Motivi della decisione
Il ricorso è infondato.
1. La condizione dell’imputato che nel dibattimento è stato assistito da soggetto successivamente risultato privo dell’abilitazione dello Stato per l’esercizio della professione forense è equiparabile alla condizione dell’imputato che nel dibattimento non è stato assistito da alcun difensore, espressamente prevista dall’art. 179 cod. proc. pen. quale ipotesi di nullità assoluta ed insanabile, rilevabile in ogni stato e grado del procedimento, ma non più rilevabile dopo il passaggio in giudicato della sentenza.
Il richiamo alla categoria dell’atto inesistente è privo di fondamento, sia perchè l’ipotesi della mancanza del difensore tecnico nei casi in cui ne è obbligatoria la presenza è espressamente collocata dal codice di rito tra le ipotesi di nullità (assoluta ed insanabile), sia perchè la categoria della inesistenza, di matrice giurisprudenziale, è riferita a vizi talmente gravi dell’atto che ne impediscono l’identificazione quale atto processuale riconoscibile all’esterno come tale, e perciò inidoneo a produrre un qualsiasi effetto (Sez. 6, n. 3683 del 04/01/2000, P.g. in proc. Ri. G e altro, Rv. 215844). A titolo esemplificativo, si è ritenuta l’inesistenza in caso di sentenza emessa da un soggetto estraneo all’ordinamento giuridico (Sez. 6, n. 11386 del 27/09/1994, C., Rv. 199375), di sentenza emessa nei confronti di persona deceduta, (Sez. 6, n. 10199 del 09/03/2010, P.G. in proc.
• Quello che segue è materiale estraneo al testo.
(* ===== verification/Prelude.v ===== *)
(** * Verification of the Transport_Backend services

    The program is a NestJS backend for road cargo: transport companies announce loads,
    drivers and brokers ask for them, a company hands a load to one of them, the trip is
    driven, delivered and paid, and drivers, brokers, companies and factories buy
    subscriptions with receipts of card payments; all of it also in the chats of several
    messengers.  The development models the services that decide these things
    (src/services, src/domain) and proves what makes them right.

    ** How the code is modelled

    A handler is a computation [M S A] ([Effects]): it reads and writes a state [S], the
    tables and caches of its services, and answers or throws; what is written before a
    throw stays, except inside [transaction].  A table is a [gmap] from its key to a
    record with the columns the services use; a query is a function of the table, a
    unique index or a column's width is a failure of the save ([QueryFailed] with the SQL
    state).  What Redis keeps is a table of entries that end ([Redis]).  A text is the
    list of its UTF-16 units and a number a binary64 ([JsString], [JsNumber], [Json]); an
    instant is its milliseconds and a date that a [bigint] or a [Date] cannot hold is an
    error.  Outside services (the border service, the vision and language models, the
    map, the messengers, [Date.parse], the machine's time zone, letter case) are type
    classes or arguments; their instances in the samples are plain functions.  A random
    code or token is an argument of the handler that draws it.  Handlers of different
    users interleave between their transactions; where a handler waits for something slow
    in the middle (an answer of a company, the reading of an image, the download of a
    photo, a message sent) its halves are steps of their own.  Where the code checks
    without a lock and saves, the handler is written as its check followed by its save; a
    property of such a handler is about runs that follow one another and says so, and a
    theorem beside it ([racing_approvals], [racing_invites], [racing_jobs_send_twice],
    [stale_retry_sends_twice], [stale_read_stays_shared]) shows what two runs that overlap
    can do.

    ** The files

    Shared:
    - [Prelude], [Effects]: lists, tables, the monad, invariants of computations
      ([preserves], [reads]) and the tactics [preserve], [run_inv].
    - [JsNumber], [JsString], [Json], [Redis]: the values of the language and the store.
    - [Phone] (dto/auth/phone-number.ts and the two services that normalize on their
      own), [NationalId] (domain/helper/nationalId.ts), [Enums] (domain/enums),
      [FreeText] (digitGroups.ts, persianText.ts, price.ts), [NumberWords] and [CargoPrice]
      (persianNumberWords.ts, services/notification/cargoPrice.ts): what people type and
      what is said to them.

    Loads and trips:
    - [BrokerAccess], [BrokerAccessFacts] (services/company/brokerAccess.service.ts): the
      policy, a broker's periods, orders and request credit, and which companies'
      loads it sees; [BrokerLedger], [BrokerLedgerFacts]: what a company owes a broker.
    - [BrokerDriver], [DriverProfile] (domain/helper/brokerDriver.ts,
      services/driver/driverProfile.service.ts): the driver a broker names, the trip types
      of a profile.
    - [TripFareRules], [TripFareService] (domain/helper/tripFare.ts,
      services/notification/tripFare.service.ts): reading a fare, its record as agreed and
      as delivered, the money in words.  [TripFareDialog] and its [Facts] and [Properties]
      (services/notification/tripFareDialog.ts): the questions a company answers before a
      fare is recorded, over [CargoTrip]'s handlers.
    - [CargoData], [CargoTrip] (services/notification/cargoTrip.service.ts with the
      repositories of loads and requests): request, cancel, decide, offer, respond,
      expire, deliver, confirm, call off, remind.
    - [CargoTripFacts], [TripInvariant], [TripSystem], [TripProperties], [TripEffects]:
      the invariant of loads and requests and that every handler keeps it;
      the system in which answers race; what holds in every reachable state; what an
      accept, a delivery, a cancelling does; how an answer is refused.
    - [IranPlaces], [TripTypes] (domain/helper/iranProvinces.ts,
      services/notification/cargoTripType.ts): where a load goes.  [CargoSearch]
      (cargoSearch.ts), [AlertFilters] (cargoFilter.service.ts), [Audience]
      (cargoAudience.repository.ts), [Contacts] (what a load shows of its publisher).
    - [Announce], [Publishing] (cargoListing.service.ts, cargoAutoAnnounceWorker,
      cargoContactSync) and [PublishingFacts], [PublishingProperties]: loads published by
      hand or from a suggestion and announced.
    - [Delivery], [CargoNotices], [DeliveryQueue] (cargoNotification.service.ts,
      cargoDeliveryQueue.service.ts, rateLimiter.ts) and [DeliveryFacts],
      [DeliveryInvariant], [DeliveryProperties], [DeliveryChain], [NoticeHeads]: how the
      notices of a load reach its drivers.  [Publishing] makes notices only through the
      operations of [DeliveryQueue].

    Money:
    - [SubscriptionPolicy], [SubscriptionPolicyFacts]
      (services/subscription/subscriptionPolicy.service.ts): the admin's policy, the cache
      of each running instance, Redis and the row.
    - [SubscriptionData], [Receipts], [ReceiptReader], [Provisioning],
      [SubscriptionAccess] (services/subscription): rows and queries; orders, receipts and
      the queue of their analysis; what the vision model's answer is cleaned into;
      approving and rejecting; rewards and who may work now.
    - [SubscriptionFacts], [PaymentSystem], [AccessFacts], [PaymentProperties]: the
      invariant of the payments, an approval as its list of refusals and its writes, the
      system in which analyses and decisions interleave, and the properties.
    - [CompanyFeatures], [CompanyFeatureFacts] (services/company/companyFeature.service.ts):
      the menus a company buys; [PlanExpiry] (companyPlanExpiryWorker.service.ts): the
      reminder before they close, on the tables of [CompanyFeatures].

    People:
    - [Accounts], [Invites], [AccountVerification] (services/company,
      services/UserService.ts) and [AccountFacts], [AccountProperties]: accounts, the four
      kinds of invitations, the check of an account.
    - [DriverVerification] (services/driver/driverVerification.service.ts): the papers of a
      driver asked of the registers, on the accounts of [Accounts] and the profiles of
      [DriverProfile].
    - [Sessions], [SessionFacts], [SessionProperties] (services/auth): codes, sign-in,
      tokens, one session per account.
    - [BotSessions], [MessengerAccess], [MessengerAccessFacts]
      (services/messengerBot/core/botSession, botIdentity, botAccess, messengerLinkCode):
      which user a messenger account is, and its first role.
    - [PurchaseDialog], [PurchaseDialogFacts] (botAccountHandler.service.ts): buying a
      subscription in a chat, over [Receipts].
    - [MenuText] (messengerBot/core/menuTextMatch.ts, agent/services/replyChoice.ts): the
      option people name or number, and the distance of two words.  [WhatsappMenus],
      [WhatsappMenuFacts] (services/notification/whatsappDialogBridge.ts, botDialog.ts,
      botCard.ts, whatsappPoll.service.ts, whatsappMenuMessages.ts and the sending, polls and
      votes of agent/services/whatsapp.service.ts): the menus of the dialogs in WhatsApp, on
      the accounts of [Accounts] and the menus of [CompanyFeatures]; the dialogs themselves
      are values with their handlers.

    Models:
    - [LlmClient] (services/common/llmClient.ts): OpenAI first, the local model after it.

    ** What the theorems show

    - Trips: at most one trip per load although answers race; a late accept is answered
      «taken» (and leaves its fare behind); an accept, a confirmation and a cancelling do
      exactly what they should; each operation moves the status of a request only along
      its own steps ([op_moves]), so what is refused or called off does not come back
      by asking again; answers and offers that come too late expire.
    - The fare form: no answer to it fails, it can always be finished, and what is saved
      is what the summary showed, whatever other users do meanwhile (the summary of an
      agreed fare that was refused under «بدون تغییر» is the exception, a defect).
    - Loads and notices: one load per message and publisher, one notice per driver and
      load; a publication that is refused, up to the save of its load, changes nothing; a
      load goes to the drivers that may work and no others; a notice is sent once as long as
      its jobs do not overlap each other or the sweep; the queue does
      what one pass over the messengers does; turns that come once.
    - Credit and ledgers: what a broker has left is what it got less what it used;
      payments to a broker, one after the other, stay within what its trips had earned at
      some moment before (older commissions follow the percent of the day and may
      shrink); an account is the sum of its lines.
    - Payments: while approvals follow one another no tracking code pays twice and neither
      paid days nor free days overlap among themselves; an approval is refused by its first failing
      guard and changes nothing, or writes exactly the buyer, the role, the subscription,
      the receipt and the order; a receipt leaves the queue after its allowed tries; an analysis that ends after a decision undoes it (a
      defect), and without one every subscription has a decided receipt; a menu bought
      stays open to the end it shows.
    - Buying in a chat: one open order per messenger account although photos overlap, a
      new order only while there is time to pay, and a receipt sent in time makes the
      order of the plan chosen.
    - Accounts: a sign-in takes an account over for good (but a parent company's), tokens
      work once, codes cannot be guessed; an invited account waits for one inviter while
      invitations of it follow one another; a messenger account has one
      user and a user one account per messenger, only its owner ties it, wrong codes run
      out, and a first role is one the account may have.
    - Menus in WhatsApp: whatever comes in, a dialog opens only for an account that is checked
      and has the menu; the number shown beside an option runs that option; a vote after a
      notice runs the notice's option (a defect).
    - The models: after an outage no request goes to OpenAI before its pause is over, unless
      one already under way succeeds, which ends the pause; embeddings come in the order of their texts; a recording that cannot be read stops
      OpenAI (a defect).
    - The reminder: a company is told once of a day, and of its first menu in time; a menu that
      closes later is not named with it.
    - Papers of a driver: nobody is shown as verified whom the registers do not know by its
      present papers (that the person is alive need not be said), however inquiries and edits interleave; twelve paid answers a day; a «no»
      is kept as long as a «yes», and an edit made during an inquiry is undone (defects).
    - Policies: a changed policy is in force everywhere within five seconds (a day when
      Redis did not answer) unless a read overlaps the change, and is read back as it was written.
    - Values: every word of a number said is known and the words say that number; fares, phones, national codes, driver fields are read and
      written without loss, within their bounds; the distance of two words is the least number
      of edits between them.

    ** Bounds

    Most recursion is structural.  Where it is not: a search in a text, the spelling of a
    number and the joining of words take the length of the text as fuel, and each round
    consumes some of it; the chain of a notice's jobs takes four (a notice is handed on to
    each of the other messengers at most, [handing_on_ends]); [NumberWords] says four groups
    of three digits, as the source does, below a million million; the tries of an analysis
    are RECEIPT_ANALYSIS_MAX_ATTEMPTS (5 unless set), for which [analysis_ends] shows that
    they suffice; a link code is drawn from a finite list of draws, and a draw that is
    missing is the source's endless one.  Sums of the ledger are exact below 10^16.  The
    periods of a messenger's pace are whole milliseconds.  A receipt's lock lives 300
    seconds, and [one_open_order] is about receipts whose work ends while the lock is
    their own.

    ** Not modelled

    The other dialogs of the chats (lists, cards and texts over the modelled operations),
    the adapters of the messengers and WhatsApp's connection, media and onboarding, HTTP
    controllers, the agent's prompts and tools, maps, market and border feeds,
    spreadsheets and SMS: texts and calls of outside services.  A database transaction is one step of
    the model, also where the code takes no lock; what two that overlap can do is shown by
    the theorems named above and is otherwise not modelled.  After a load is saved its
    notices are written and queued without failing; a database that goes away in
    between is not modelled. *)

From stdpp Require Export base gmap strings list fin_maps sorting.
From coqutil Require Export Datatypes.RecordSetters.
Export TriangleBracketNotations.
I., Rv. 246541), di sentenza pronunciata contro un minore non imputabile perchè infraquattordicenne (Sez. 1, n. 5998 del 04/02/2009, B., Rv. 243363), ipotesi tutte assolutamente eterogenee rispetto alla fattispecie della sentenza pronunciata nei confronti di imputato privo di difesa tecnica.
L’accertata presenza dell’imputato, nella condizione di detenuto agli arresti domiciliari, in tutto il corso del processo e del dibattimento, risultante dal verbale di udienza del 10.2.2012 e dalla sentenza emessa a suo carico dal Tribunale di Napoli, attesta che egli ha comunque usufruito della possibilità di difendersi personalmente, in conformità al disposto dell’art. 6 CEDU il quale prevede che alla persona accusata sia assicurato, alternativamente, il diritto di difendersi personalmente ovvero a mezzo di un proprio difensore di fiducia.
2. La tardività dell’istanza di restituzione nel termine è stata ritenuta con argomentazione priva di vizi logici, attesa la correttezza del riferimento alla data del 17.6.2011 di presentazione della denuncia per abusivo esercizio della professione contro V. P., sedicente avvocato, con allegazione dell’ attestazione di inesistenza dell’iscrizione all’albo degli avvocati, a dimostrazione che il ricorrente sin dalla data di presentazione della denuncia era consapevole di essere stato difeso da soggetto privo del titolo di abilitazione all’esercizio della professione forense.
A norma dell’art. 616 cod. proc. pen. il ricorrente C. F. deve essere condannato al pagamento delle spese processuali.
P.Q.M.
Rigetta il ricorso e condanna il ricorrente al pagamento delle spese processuali.
Così deciso in Roma, il 23 gennaio 2013.